Task objective —
For each line in the data below that holds "Wait", return a copy.

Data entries
== == ==
(* ===== verification/Sh.v ===== *)
(** The shell (sh.c): the parser of command lines and the execution of parsed
    commands.

    [s] are the bytes of the line before its terminating 0; a [char *] into the
    line is an index, and reading at [es] or past it gives 0.  The parser keeps
    the position [*ps] as its state.  [malloc] succeeds: a command is a value
    of the type [cmd].  Commands run as programs of Usys.v. *)

From stdpp Require Import base numbers list strings.
From Stdlib Require Import ZArith Lia.
From S2P Require Import Prelude Printf Usys.
Import Printf Usys.

Module Sh.

Definition MAXARGS : nat := 10.

(** [struct cmd]: [argv] and [eargv] as pairs, [file] and [efile]. *)
Inductive cmd :=
| EXEC (argv : list (nat * nat))
| REDIR (c : cmd) (file efile : nat) (mode fd : Z)
| PIPE (left right : cmd)
| LIST (left right : cmd)
| BACK (c : cmd).

Definition O_RDONLY : Z := 0x000.
Definition O_WRONLY : Z := 0x001.
Definition O_RDWR : Z := 0x002.
Definition O_CREATE : Z := 0x200.

Definition whitespace : list Z := lit " " ++ [9; 13; 10; 11].
Definition symbols : list Z := lit "<|>&;()".

(** *** The parser's state and failure *)

(** What the shell prints before it exits, but for the last newline. *)
Inductive presult (A : Type) := POk (a : A) (i : nat) | PPanic (msg : list Z).
Arguments POk {A} a i.
Arguments PPanic {A} msg.

Definition P (A : Type) : Type := nat -> presult A.
#[export] Instance P_ret : MRet P := fun A a i => POk a i.
#[export] Instance P_bind : MBind P := fun A B f m i =>
  match m i with POk a i => f a i | PPanic msg => PPanic msg end.
Definition ppanic {A} (msg : string) : P A := fun _ => PPanic (lit msg).

Section parse.
Variable s : list Z.

Definition ch (i : nat) : Z := nth i s 0.

(** [while (s < es && p( *s)) s++;] *)
Fixpoint count_while (p : Z -> bool) (l : list Z) : nat :=
  match l with
  | c :: r => if p c then S (count_while p r) else O
  | [] => O
  end.
Definition skip (p : Z -> bool) (i : nat) : nat := i + count_while p (drop i s).

Definition is_space : Z -> bool := strchr whitespace.
Definition is_word (c : Z) : bool := negb (strchr whitespace c) && negb (strchr symbols c).

(** The token, where it starts and where it ends. *)
Definition gettoken : P (Z * nat * nat) := fun i =>
  let q := skip is_space i in
  let c := ch q in
  let '(ret, e) :=
    if c =? 0 then (c, q)
    else if strchr (lit "|();&<") c then (c, S q)
    else if c =? 62 then if ch (S q) =? 62 then (43, S (S q)) else (c, S q)
    else (97, skip is_word q) in
  POk (ret, q, e) (skip is_space e).

Definition peek (toks : list Z) : P bool := fun i =>
  let i := skip is_space i in
  POk (negb (ch i =? 0) && strchr toks (ch i)) i.

(** A redirection: [file], [efile], [mode], [fd]. *)
Definition redir : Type := (nat * nat * Z * Z)%type.
Definition redircmd (c : cmd) (r : redir) : cmd :=
  let '(q, e, mode, fd) := r in REDIR c q e mode fd.

(** The redirections that [parseredirs] wraps around its command, innermost
    first. *)
Fixpoint parseredirs (fuel : nat) : P (list redir) :=
  match fuel with
  | O => ppanic "out of fuel"
  | S f =>
      b ← peek (lit "<>");
      if (b : bool) then
        '(tok, _, _) ← gettoken;
        '(t, q, e) ← gettoken;
        if negb (t =? 97) then ppanic "missing file for redirection" else
        rs ← parseredirs f;
        mret ((q, e, if tok =? 60 then O_RDONLY else Z.lor O_WRONLY O_CREATE, if tok =? 60 then 0 else 1) :: rs)
      else mret []
  end.

Definition loop_fuel : nat := S (length s).

(** The loop of [parseexec], with [argc] words read: the words and the
    redirections that follow. *)
Fixpoint parseargs (fuel : nat) (argc : nat) : P (list (nat * nat) * list redir) :=
  match fuel with
  | O => ppanic "out of fuel"
  | S f =>
      b ← peek (lit "|)&;");
      if (b : bool) then mret ([], []) else
      '(tok, q, e) ← gettoken;
      if tok =? 0 then mret ([], [])
      else if negb (tok =? 97) then ppanic "syntax"
      else if (MAXARGS <=? S argc)%nat then ppanic "too many args"
      else
        rs ← parseredirs loop_fuel;
        '(ws, rs') ← parseargs f (S argc);
        mret ((q, e) :: ws, rs ++ rs')
  end.

(** [while (peek(ps, es, "&")) ... backcmd(cmd);] *)
Fixpoint parsebacks (fuel : nat) (c : cmd) : P cmd :=
  match fuel with
  | O => ppanic "out of fuel"
  | S f =>
      b ← peek (lit "&");
      if (b : bool) then gettoken ;; parsebacks f (BACK c) else mret c
  end.

Fixpoint parseline (fuel : nat) : P cmd :=
  match fuel with
  | O => ppanic "out of fuel"
  | S f =>
      c ← parsepipe f;
      c ← parsebacks loop_fuel c;
      b ← peek (lit ";");
      if (b : bool) then gettoken ;; r ← parseline f; mret (LIST c r) else mret c
  end
with parsepipe (fuel : nat) : P cmd :=
  match fuel with
  | O => ppanic "out of fuel"
  | S f =>
      c ← parseexec f;
      b ← peek (lit "|");
      if (b : bool) then gettoken ;; r ← parsepipe f; mret (PIPE c r) else mret c
  end
with parseexec (fuel : nat) : P cmd :=
  match fuel with
  | O => ppanic "out of fuel"
  | S f =>
      b ← peek (lit "(");
      if (b : bool) then parseblock f else
      rs ← parseredirs loop_fuel;
      '(ws, rs') ← parseargs loop_fuel 0;
      mret (foldl redircmd (EXEC ws) (rs ++ rs'))
  end
with parseblock (fuel : nat) : P cmd :=
  match fuel with
  | O => ppanic "out of fuel"
  | S f =>
      b ← peek (lit "(");
      if negb b then ppanic "parseblock" else
      gettoken ;;
      c ← parseline f;
      b ← peek (lit ")");
      if negb b then ppanic "syntax - missing )" else
      gettoken ;;
      rs ← parseredirs loop_fuel;
      mret (foldl redircmd c rs)
  end.

(** [if (s != es)] *)
Definition leftovers : P unit := fun i =>
  if (i =? length s)%nat then POk tt i
  else PPanic (lit "leftovers: " ++ drop i s ++ [10] ++ lit "syntax").

(** [parsecmd] up to [nulterminate]. *)
Definition parse : P cmd :=
  c ← parseline (4 * length s + 4);
  peek [] ;;
  leftovers ;;
  mret c.

End parse.

(** *** Terminating the strings in place *)

Definition put_nul (buf : list Z) (w : nat * nat) : list Z := <[w.2 := 0]> buf.

Fixpoint nulterminate (c : cmd) (buf : list Z) : list Z :=
  match c with
  | EXEC argv => foldl put_nul buf argv
  | REDIR c q e _ _ => put_nul (nulterminate c buf) (q, e)
  | PIPE l r | LIST l r => nulterminate r (nulterminate l buf)
  | BACK c => nulterminate c buf
  end.

(** The line with its 0, parsed and cut into strings. *)
Definition parsecmd (s : list Z) : presult (cmd * list Z) :=
  match parse s 0%nat with
  | POk c i => POk (c, nulterminate c (s ++ [0])) i
  | PPanic msg => PPanic msg
  end.

(** *** Execution *)

Definition panic {A} (msg : list Z) : prog A :=
  puts 2 (format (lit "%s" ++ [10]) [Str msg]) ;; exit.

Definition fork1 : prog Z :=
  pid ← call1 Fork;
  if pid =? -1 then panic (lit "fork") else mret pid.

(** The string at [q]. *)
Definition str (buf : list Z) (q : nat) : list Z := cstring (drop q buf).

(** It never returns. *)
Fixpoint runcmd (buf : list Z) (c : cmd) : prog unit :=
  match c with
  | EXEC argv =>
      match argv with
      | [] => exit
      | (q, _) :: _ =>
          exec (str buf q) (map (fun w => str buf w.1) argv) ;;
          printfln 2 "exec %s failed" [Str (str buf q)] ;; exit
      end
  | REDIR c file _ mode fd =>
      call1 (Close fd) ;;
      r ← call1 (Open (str buf file) mode);
      if r <? 0 then printfln 2 "open %s failed" [Str (str buf file)] ;; exit
      else runcmd buf c ;; exit
  | LIST l r =>
      pid ← fork1;
      (if pid =? 0 then runcmd buf l else mret tt) ;;
      call1 Wait ;;
      runcmd buf r ;; exit
  | PIPE l r =>
      '(e, p) ← call2 Pipe;
      if e <? 0 then panic (lit "pipe") else
      let p0 := nth 0 p 0 in
      let p1 := nth 1 p 0 in
      pid ← fork1;
      (if pid =? 0 then
         call1 (Close 1) ;; call1 (Dup p1) ;; call1 (Close p0) ;; call1 (Close p1) ;; runcmd buf l
       else mret tt) ;;
      pid ← fork1;
      (if pid =? 0 then
         call1 (Close 0) ;; call1 (Dup p0) ;; call1 (Close p0) ;; call1 (Close p1) ;; runcmd buf r
       else mret tt) ;;
      call1 (Close p0) ;; call1 (Close p1) ;; call1 Wait ;; call1 Wait ;; exit
  | BACK c =>
      pid ← fork1;
      (if pid =? 0 then runcmd buf c else mret tt) ;; exit
  end.

(** [runcmd(parsecmd(buf))] *)
Definition run_line (s : list Z) : prog unit :=
  match parsecmd s with
  | POk (c, buf) _ => runcmd buf c
  | PPanic msg => panic msg
  end.

(** *** The main loop *)

(** [getcmd] and the string in [buf] after it; [None] at the end of the input. *)
Definition getcmd : prog (option (list Z)) :=
  printf 2 "$ " [] ;;
  line ← gets 100;
  mret (match cstring line with [] => None | l => Some l end).

Fixpoint command_loop (fuel : nat) : prog unit :=
  match fuel with
  | O => Fuel
  | S f =>
      line ← getcmd;
      match line with
      | None => mret tt
      | Some l =>
          if bool_decide (take 3 l = lit "cd ") then
            let dir := drop 3 (removelast l) in
            r ← call1 (Chdir dir);
            (if r <? 0 then printfln 2 "cannot cd %s" [Str dir] else mret tt) ;;
            command_loop f
          else
            pid ← fork1;
            (if pid =? 0 then run_line l else mret tt) ;;
            call1 Wait ;;
            command_loop f
      end
  end.

(** [while ((fd = open("console", O_RDWR)) >= 0)] *)
Fixpoint open_console (fuel : nat) : prog unit :=
  match fuel with
  | O => Fuel
  | S f =>
      fd ← call1 (Open (lit "console") O_RDWR);
      if fd <? 0 then mret tt
      else if fd >=? 3 then call1 (Close fd) ;; mret tt
      else open_console f
  end.

(** [fuel] bounds the lines read. *)
Definition main (fuel : nat) : prog unit := open_console fuel ;; command_loop fuel ;; exit.

End Sh.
== == ==
Answer for this exercise —
      call1 Wait ;;
      call1 (Close p0) ;; call1 (Close p1) ;; call1 Wait ;; call1 Wait ;; exit
            call1 Wait ;;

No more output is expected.